A negativa da Fundação CESP de cobrir esse procedimento não só ameaçou a vida do paciente, mas também violou seus direitos fundamentais. A decisão judicial destacou que a recusa era flagrantemente abusiva, pois impedia o tratamento de uma doença coberta contratualmente.

Antes de recorrer à Justiça, o paciente tentou resolver a questão por outros meios. Órgãos como o Procon, Reclame AQUI e a própria ANS oferecem canais para reclamações contra operadoras de saúde. No entanto, esses caminhos nem sempre são eficazes ou rápidos, especialmente em situações de urgência médica.

Foi nesse contexto que o paciente decidiu buscar a orientação de um advogado especializado, que se mostrou essencial para garantir a resolução do problema e a obtenção do tratamento necessário.

Optar por um advogado especializado pode fazer toda a diferença em casos de negativa de cobertura por planos de saúde. Esses profissionais estão preparados para orientar os pacientes sobre seus direitos e os passos a serem seguidos para garantir o cumprimento das obrigações contratuais das operadoras.

No caso em questão, a atuação jurídica foi decisiva para que o paciente obtivesse o tratamento vital de que necessitava, reforçando a importância da orientação especializada em momentos críticos.

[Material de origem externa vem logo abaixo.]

(** The second loop of [carregar_dados]: doctors and objects are left alone
    and the rows that link, linked, go to the end of the list. *)
Lemma for_each_carregar_atendimento (rows : list AtendimentoRow) :
  ∀ s,
    (for_each carregar_atendimento rows s).2 = Ok tt
    ∧ objs (for_each carregar_atendimento rows s).1 = objs s
    ∧ next (for_each carregar_atendimento rows s).1 = next s
    ∧ medicos (for_each carregar_atendimento rows s).1 = medicos s
    ∧ db (for_each carregar_atendimento rows s).1 = db s
    ∧ atendimentos (for_each carregar_atendimento rows s).1
      = atendimentos s ++ omap (vincular s) rows.
Proof.
  induction rows as [|[[i m] v] rows IH]; intros s.
  - simpl. by rewrite app_nil_r.
  - rewrite for_each_cons, carregar_atendimento_unfold.
    cbn [omap list_omap]. unfold vincular at 1.
    destruct (obter_medico_por_id s m) as [r|] eqn:E.
    + match goal with |- context [for_each _ _ ?t] => set (s1 := t) end.
      destruct (IH s1) as (Hres & Hobjs & Hnext & Hmed & Hdb & Hat).
      subst s1. metodo. do 5 (split; [done|]).
      rewrite Hat. cbn [fmap option_fmap option_map]. by rewrite <- app_assoc.
    + apply IH.
Qed.

Lemma vincular_unfold (s : Financeiro) (at_id med_id : Z) (valor : float) :
  vincular s (at_id, med_id, valor)
  = (λ medico, mkAtendimento at_id medico valor) <$> obter_medico_por_id s med_id.
Proof. reflexivity. Qed.

(** The rows that link are those whose [medico_id] is the id of a doctor. *)
Lemma atendimento_row_vincular (s : Financeiro) (rows : list AtendimentoRow) :
  atendimento_row s <$> omap (vincular s) rows
  = filter (λ row, atendimento_medico_id row ∈ medicos_ids s) rows
  ∧ Forall (λ a, Atendimento_medico a ∈ medicos s) (omap (vincular s) rows).
Proof.
  induction rows as [|[[i m] v] rows [IH1 IH2]]; [done|].
  cbn [omap list_omap]. rewrite vincular_unfold.
  destruct (obter_medico_por_id s m) as [r|] eqn:E; cbn [fmap option_fmap option_map].
  - destruct (obter_medico_por_id_Some _ _ _ E) as [Hin Hid].
    rewrite filter_cons_True.
    + split; [|by constructor]. rewrite fmap_cons, IH1.
      unfold atendimento_row at 1. simpl. by rewrite Hid.
    + unfold atendimento_medico_id. simpl. rewrite <- Hid.
      unfold medicos_ids. apply list_elem_of_fmap. eauto.
  - rewrite filter_cons_False; [done|]. by apply obter_medico_por_id_None.
Qed.

(** [carregar_dados] returns; the doctors are the rows of [medicos], in scan
    order, as new objects; the appointments are the rows of [atendimentos]
    whose [medico_id] is the id of a row of [medicos], each holding a doctor
    of the new list. *)
Lemma carregar_dados_spec (s : Financeiro) :
  (carregar_dados s).2 = Ok tt
  ∧ db (carregar_dados s).1 = db s
  ∧ medicos (carregar_dados s).1 = seq (next s) (length (tbl_medicos (db s)))
  ∧ medico_row (carregar_dados s).1 <$> medicos (carregar_dados s).1
    = tbl_medicos (db s)
  ∧ atendimento_row (carregar_dados s).1 <$> atendimentos (carregar_dados s).1
    = filter (λ row, atendimento_medico_id row ∈ medico_key <$> tbl_medicos (db s))
        (tbl_atendimentos (db s))
  ∧ Forall (λ a, Atendimento_medico a ∈ medicos (carregar_dados s).1)
      (atendimentos (carregar_dados s).1).
Proof.
  unfold carregar_dados. metodo.
  match goal with |- context [for_each carregar_medico ?rows ?t] =>
    destruct (for_each_carregar_medico rows t)
      as (Hres & Hnext & Hmed & Hat & Hdb & Hobjs & Hrows);
    destruct (for_each carregar_medico rows t) as [s1 res1]
  end.
  metodo. subst res1.
  match goal with |- context [for_each carregar_atendimento ?rows ?t] =>
    destruct (for_each_carregar_atendimento rows t)
      as (Hres' & Hobjs' & Hnext' & Hmed' & Hdb' & Hat');
    destruct (atendimento_row_vincular t rows) as [Hrow Hlink];
    destruct (for_each carregar_atendimento rows t) as [s2 res2]
  end.
  metodo. subst res2. rewrite Hat in Hat'. simpl in Hat', Hmed.
  assert (medico_row s2 <$> medicos s2 = tbl_medicos (db s)) as Hm.
  { rewrite Hmed', Hmed. unfold medico_row. rewrite Hobjs'. exact Hrows. }
  split; [done|]. split; [congruence|]. split; [congruence|]. split; [done|].
  rewrite Hat', Hmed'. split; [|done].
  unfold atendimento_row. rewrite Hobjs'. fold (atendimento_row s1).
  rewrite Hrow. unfold medicos_ids.
  by rewrite <- medicos_ids_medico_row, <- Hmed', <- Hm, medicos_ids_medico_row,
    Hmed', medicos_ids_medico_row, Hobjs'.
Qed.

(** ** Persisting, then reloading *)



(** C4. Persisting and reloading is meant to give back the doctors, and the
    appointments less those whose doctor was removed. After [sessao_colisao]
    the snapshot is refused and the reload brings back one doctor out of
    two. After [sessao_reuso] the appointment of the removed Dr. A is not
    dropped: the reload hands it to Dr. Z, who was given the id of Dr. A. *)
Theorem salvar_e_carregar_loses_and_relinks :
  (let s := sessao sessao_colisao in
   (salvar_dados s).2 = Raise IntegrityError
   ∧ medico_row s <$> medicos s
     = [(2, "B"%string, 30%float); (2, "C"%string, 40%float)]
   ∧ medico_row (salvar_e_carregar s) <$> medicos (salvar_e_carregar s)
     = [(2, "B"%string, 30%float)])
  ∧ (let s := sessao sessao_reuso in
     let s' := salvar_e_carregar s in
     (salvar_dados s).2 = Ok tt
     ∧ Medico_nome <$> (objs s <$> medicos s) = ["Dr. Z"%string]
     ∧ atendimentos s = [mkAtendimento 1 0%nat 100]
     ∧ (0%nat ∉ medicos s)
     ∧ Medico_nome (objs s 0%nat) = "Dr. A"%string
     ∧ calcular_repasse s <$> atendimentos s = [20%float]
     ∧ Atendimento_id <$> atendimentos s' = [1]
     ∧ (λ a, Medico_nome (objs s' (Atendimento_medico a))) <$> atendimentos s'
       = ["Dr. Z"%string]
     ∧ calcular_repasse s' <$> atendimentos s' = [1%float]).
Proof.
  split.
  - by vm_compute.
  - cbv zeta. split; [by vm_compute|]. split; [by vm_compute|].
    split; [by vm_compute|]. split.
    { assert (medicos (sessao sessao_reuso) = [1%nat]) as -> by (by vm_compute).
      by intros [=]%list_elem_of_singleton. }
    by vm_compute.
Qed.

(** ** References stay well formed *)

Lemma list_remove_sublist (x : ref) (l : list ref) : list_remove x l `sublist_of` l.
Proof.
  induction l as [|y l IH]; simpl; [done|].
  destruct (decide (y = x)); [by apply sublist_cons | by apply sublist_skip].
Qed.

Lemma list_remove_NoDup (x y : ref) (l : list ref) :
  NoDup l → y ∈ list_remove x l → y ≠ x ∧ y ∈ l.
Proof.
  induction l as [|z l IH]; simpl; [by intros _ ?%elem_of_nil|].
  intros [Hz Hl]%NoDup_cons. destruct (decide (z = x)) as [->|Hne].
  - intros Hy. split; [by intros ->|by right].
  - intros [->|Hy]%elem_of_cons; [split; [done|by left]|].
    destruct (IH Hl Hy). split; [done|by right].
Qed.

Lemma bem_formado_vazio : bem_formado vazio.
Proof. repeat split; constructor. Qed.

Lemma bem_formado_executar (s : Financeiro) (c : chamada) :
  bem_formado s → bem_formado (executar s c).
Proof.
  intros (Hnd & Hmed & Hat). unfold bem_formado.
  destruct c as [n p|i n p|i|i v]; cbn [executar].
  - destruct (cadastrar_medico_effect s n p) as (_ & -> & -> & -> & _).
    split; [|split].
    + apply NoDup_app. split; [done|]. split; [|apply NoDup_singleton].
      intros r Hr ->%list_elem_of_singleton.
      rewrite Forall_forall in Hmed. specialize (Hmed _ Hr). lia.
    + apply Forall_app. split; [|by repeat constructor].
      eapply Forall_impl; [exact Hmed|]. simpl. lia.
    + eapply Forall_impl; [exact Hat|]. simpl. lia.
  - destruct (obter_medico_por_id s i) as [r|] eqn:E.
    + by destruct (atualizar_medico_Some s i n p r E) as (_ & -> & -> & -> & _).
    + by rewrite (atualizar_medico_None _ _ _ _ E).
  - destruct (obter_medico_por_id s i) as [r|] eqn:E.
    + destruct (remover_medico_Some s i r E) as (_ & _ & -> & -> & ->).
      split; [|split; [|done]].
      * eapply sublist_NoDup; [exact Hnd|apply list_remove_sublist].
      * rewrite Forall_forall in Hmed |- *. intros y Hy. apply Hmed.
        by destruct (list_remove_NoDup _ _ _ Hnd Hy).
    + by rewrite (remover_medico_None _ _ E).
  - destruct (obter_medico_por_id s i) as [r|] eqn:E.
    + destruct (registrar_atendimento_Some s i v r E) as (-> & -> & _ & -> & _).
      split; [done|]. split; [done|]. apply Forall_app. split; [done|].
      repeat constructor. simpl. rewrite Forall_forall in Hmed. apply Hmed.
      by destruct (obter_medico_por_id_Some _ _ _ E).
    + by rewrite (registrar_atendimento_None _ _ _ E).
Qed.

Lemma fold_left_executar_snoc (cs : list chamada) (c : chamada) (s : Financeiro) :
  fold_left executar (cs ++ [c]) s = executar (fold_left executar cs s) c.
Proof. by rewrite fold_left_app. Qed.

Lemma bem_formado_sessao (cs : list chamada) : bem_formado (sessao cs).
Proof.
  unfold sessao. induction cs as [|c cs IH] using rev_ind.
  - apply bem_formado_vazio.
  - rewrite fold_left_executar_snoc. by apply bem_formado_executar.
Qed.

(** ** Ids along a session *)

Lemma medicos_ids_ext (s s' : Financeiro) :
  medicos s' = medicos s →
  (∀ r, r ∈ medicos s → Medico_id (objs s' r) = Medico_id (objs s r)) →
  medicos_ids s' = medicos_ids s.
Proof.
  unfold medicos_ids. intros -> H. apply list_fmap_ext. intros k r Hr.
  apply H. by eapply list_elem_of_lookup_2.
Qed.

(** An id, once given, stays: no method assigns [Medico.id]. *)
Lemma executar_frame (s : Financeiro) (c : chamada) (r : ref) :
  bem_formado s → (r < next s)%nat →
  (next s ≤ next (executar s c))%nat
  ∧ Medico_id (objs (executar s c) r) = Medico_id (objs s r)
  ∧ (r ∈ medicos (executar s c) → r ∈ medicos s).
Proof.
  intros (Hnd & Hmed & Hat) Hr. destruct c as [n p|i n p|i|i v]; cbn [executar].
  - destruct (cadastrar_medico_effect s n p) as (-> & -> & -> & _).
    split; [lia|]. split; [by rewrite fn_lookup_insert_ne by lia|].
    intros [?| ->%list_elem_of_singleton]%elem_of_app; [done|lia].
  - destruct (obter_medico_por_id s i) as [r0|] eqn:E.
    + destruct (atualizar_medico_Some s i n p r0 E) as (_ & -> & -> & _ & Hr0 & Ho).
      split; [done|]. split; [|done].
      destruct (decide (r = r0)) as [->|Hne]; [by rewrite Hr0|by rewrite Ho].
    + by rewrite (atualizar_medico_None _ _ _ _ E).
  - destruct (obter_medico_por_id s i) as [r0|] eqn:E.
    + destruct (remover_medico_Some s i r0 E) as (_ & -> & -> & -> & _).
      split; [done|]. split; [done|]. intros Hin.
      by destruct (list_remove_NoDup _ _ _ Hnd Hin).
    + by rewrite (remover_medico_None _ _ E).
  - destruct (obter_medico_por_id s i) as [r0|] eqn:E.
    + by destruct (registrar_atendimento_Some s i v r0 E) as (_ & -> & -> & -> & _).
    + by rewrite (registrar_atendimento_None _ _ _ E).
Qed.

Lemma medicos_ids_cadastrar_medico (s : Financeiro) (nome : string) (p : float) :
  bem_formado s →
  medicos_ids (cadastrar_medico nome p s).1
  = medicos_ids s ++ [Z.of_nat (length (medicos s)) + 1].
Proof.
  intros (_ & Hmed & _). unfold medicos_ids.
  destruct (cadastrar_medico_effect s nome p) as (-> & _ & -> & _).
  rewrite fmap_app. cbn [fmap list_fmap]. rewrite fn_lookup_insert. f_equal.
  apply list_fmap_ext. intros k r Hr%list_elem_of_lookup_2.
  rewrite Forall_forall in Hmed. specialize (Hmed _ Hr).
  by rewrite fn_lookup_insert_ne by lia.
Qed.
Lemma ps_printError e m : ps (printError e m) = ps m.
Proof. by destruct e. Qed.


Lemma unkilled_app es1 es2 acc :
  unkilled (es1 ++ es2) acc = unkilled es2 (unkilled es1 acc).
Proof.
  revert acc. induction es1 as [|e es1 IH]; intros acc; [done |].
  destruct e; simpl; apply IH.
Qed.

Lemma unkilled_writes ws acc : unkilled (map write_effect ws) acc = acc.
Proof. induction ws as [|w ws IH]; [done | exact IH]. Qed.

(** A call of [mito] sends no kill, and spawns the handle it returns and
    nothing else. *)
Lemma mito_unkilled m keep env os acc :
  unkilled (effects (mito m keep env os).2) acc
  = unkilled (effects os) acc
    ++ match ret_ps (mito m keep env os).1 with Some p => [p] | None => [] end.
Proof.
  unfold mito.
  destruct (decide (src m = "")); simpl; [by rewrite app_nil_r |].
  destruct (MkdirTemp_res env) as [dir|e]; simpl; [| by rewrite app_nil_r].
  destruct (mito_args m dir env (os_MkdirTemp dir os)) as [[args|e] os1] eqn:Hargs.
  - destruct (mito_args_inl _ _ _ _ _ _ Hargs) as (_ & He & _). simpl in He.
    assert (unkilled (effects os1) acc = unkilled (effects os) acc) as Hsame.
    { rewrite He, !unkilled_app. simpl. apply unkilled_writes. }
    destruct (StdoutPipe_err env); simpl; [by rewrite Hsame, app_nil_r |].
    destruct (StderrPipe_err env); simpl; [by rewrite Hsame, app_nil_r |].
    destruct (Start_res env); simpl; [| by rewrite Hsame, app_nil_r].
    by rewrite unkilled_app, Hsame.
  - destruct (mito_args_inr _ _ _ _ _ _ Hargs) as (_ & (ws & He) & _). simpl in He.
    simpl. rewrite unkilled_app, He, !unkilled_app. simpl.
    by rewrite unkilled_writes, app_nil_r.
Qed.








(** The reaping goroutine of a run stores nil whatever the slot holds: when
    the run has been superseded, the handle of its successor leaves the slot
    although no kill was sent to it. *)
Remark superseded_reaper_clears_slot :
  ∃ s, exec JSON.MarshalIndent superseded sample_system = Some s
       ∧ ps (sys_m s) = None
       ∧ unkilled (effects (sys_os s)) [] = [8].
Proof. eexists. split; [vm_compute; reflexivity | split; reflexivity]. Qed.

(** ** The goroutines: the barrier before [finalize] *)

Section Supervision.

Context {value : Type} (MarshalIndent : value → string + error).

Lemma new_run_barrier l : barrier_held (new_run l).
Proof.
  unfold barrier_held, new_run; simpl.
  repeat split; try done. by destruct (l_reaper l).
Qed.

Lemma step_stdout_barrier r res os r' os' :
  barrier_held r → step_stdout MarshalIndent r res os = Some (r', os') →
  barrier_held r'.
Proof.
  unfold barrier_held, step_stdout. intros (H1 & H2 & H3) Hs.
  destruct (stdout_pc r) eqn:Hpc; try done.
  destruct (stdout_turn MarshalIndent res) as [t|[e|]]; simpl in Hs;
    injection Hs as <- <-; simpl; rewrite ?orb_true_r, ?orb_false_r;
    (repeat split; try done).
  all: try (intros Hd; specialize (H1 Hd); congruence).
  all: destruct (reaper r) as [[p []]|]; try done.
  all: destruct H3 as [Hd _]; specialize (H1 Hd); congruence.
Qed.

Lemma step_stderr_barrier r res os r' os' :
  barrier_held r → step_stderr r res os = Some (r', os') →
  barrier_held r'.
Proof.
  unfold barrier_held, step_stderr. intros (H1 & H2 & H3) Hs.
  destruct (stderr_pc r) eqn:Hpc; try done.
  destruct (stderr_turn res) as [t|[e|]]; simpl in Hs;
    injection Hs as <- <-; simpl; rewrite ?orb_true_r, ?orb_false_r;
    (repeat split; try done).
  all: try (intros Hd; specialize (H2 Hd); congruence).
  all: destruct (reaper r) as [[p []]|]; try done.
  all: destruct H3 as [_ Hd]; specialize (H2 Hd); congruence.
Qed.

Lemma step_receive_barrier r from t r' :
  barrier_held r → step_receive r from = Some (t, r') → barrier_held r'.
Proof.
  unfold barrier_held, step_receive. intros (H1 & H2 & H3) Hs.
  destruct from; [destruct (stdout_pc r) eqn:Hpc | destruct (stderr_pc r) eqn:Hpc];
    try done; injection Hs as <- <-; simpl; (split; [| split]); try done.
  - intros Hd. specialize (H1 Hd). congruence.
  - intros Hd. specialize (H2 Hd). congruence.
Qed.

Lemma step_reaper_barrier r m os r' m' os' :
  barrier_held r → step_reaper r m os = Some (r', m', os') → barrier_held r'.
Proof.
  unfold barrier_held, step_reaper. intros (H1 & H2 & H3) Hs.
  destruct (reaper r) as [[p []]|]; try done.
  - destruct (ctxStdout_done r) eqn:Hd; [| done].
    injection Hs as <- <- <-. simpl. rewrite Hd. auto.
  - destruct (ctxStderr_done r) eqn:Hd; [| done].
    injection Hs as <- <- <-. simpl. rewrite Hd. auto.
  - injection Hs as <- <- <-. simpl. auto.
  - injection Hs as <- <- <-. simpl. auto.
  - injection Hs as <- <- <-. simpl. auto.
Qed.

Lemma step_barrier l s s' :
  Forall barrier_held (runs s) → step MarshalIndent l s = Some s' →
  Forall barrier_held (runs s').
Proof.
  intros Hinv Hs. destruct l as [k env|k|sr d c i l dc|i res|i res|[[i from]|]|i];
    simpl in Hs.
  - destruct (Run_command k env (sys_m s) (sys_os s)) as [[m os] g].
    injection Hs as <-. simpl. apply Forall_app. split; [done |].
    destruct g; [| done]. apply Forall_singleton, new_run_barrier.
  - destruct (Cancel_command k (sys_m s) (sys_os s)). by injection Hs as <-.
  - by injection Hs as <-.
  - destruct (runs s !! i) as [r|] eqn:Hr; [| done]. simpl in Hs.
    destruct (step_stdout MarshalIndent r res (sys_os s)) as [[r' os']|] eqn:Hst; [| done].
    injection Hs as <-. simpl. apply Forall_insert; [done |].
    eapply step_stdout_barrier; [| done]. by eapply Forall_lookup_1.
  - destruct (runs s !! i) as [r|] eqn:Hr; [| done]. simpl in Hs.
    destruct (step_stderr r res (sys_os s)) as [[r' os']|] eqn:Hst; [| done].
    injection Hs as <-. simpl. apply Forall_insert; [done |].
    eapply step_stderr_barrier; [| done]. by eapply Forall_lookup_1.
  - destruct (runs s !! i) as [r|] eqn:Hr; [| done]. simpl in Hs.
    destruct (step_receive r from) as [[t r']|] eqn:Hst; [| done].
    injection Hs as <-. simpl. apply Forall_insert; [done |].
    eapply step_receive_barrier; [| done]. by eapply Forall_lookup_1.
  - by injection Hs as <-.
  - destruct (runs s !! i) as [r|] eqn:Hr; [| done]. simpl in Hs.
    destruct (step_reaper r (sys_m s) (sys_os s)) as [[[r' m'] os']|] eqn:Hst; [| done].
    injection Hs as <-. simpl. apply Forall_insert; [done |].
    eapply step_reaper_barrier; [| done]. by eapply Forall_lookup_1.
Qed.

Decisão judicial: um marco na defesa dos direitos dos beneficiários

Ao determinar que a operadora deve arcar com os custos do tratamento cirúrgico prescrito, a Justiça não só assegurou o direito do paciente a uma vida digna e a um tratamento adequado, mas também enviou uma mensagem clara sobre a importância de respeitar os direitos dos beneficiários de planos de saúde.

A condenação incluiu a cobertura integral do procedimento, conforme a prescrição médica, além da majoração da verba honorária em 20% do valor da causa.

Esta decisão serve de alerta para outras operadoras de saúde sobre a necessidade de cumprir suas obrigações contratuais e respeitar as prescrições médicas. Ao proteger os direitos dos consumidores, a Justiça garante que os pacientes tenham acesso aos tratamentos necessários, reafirmando a importância do papel do judiciário na defesa da saúde e do bem-estar da população.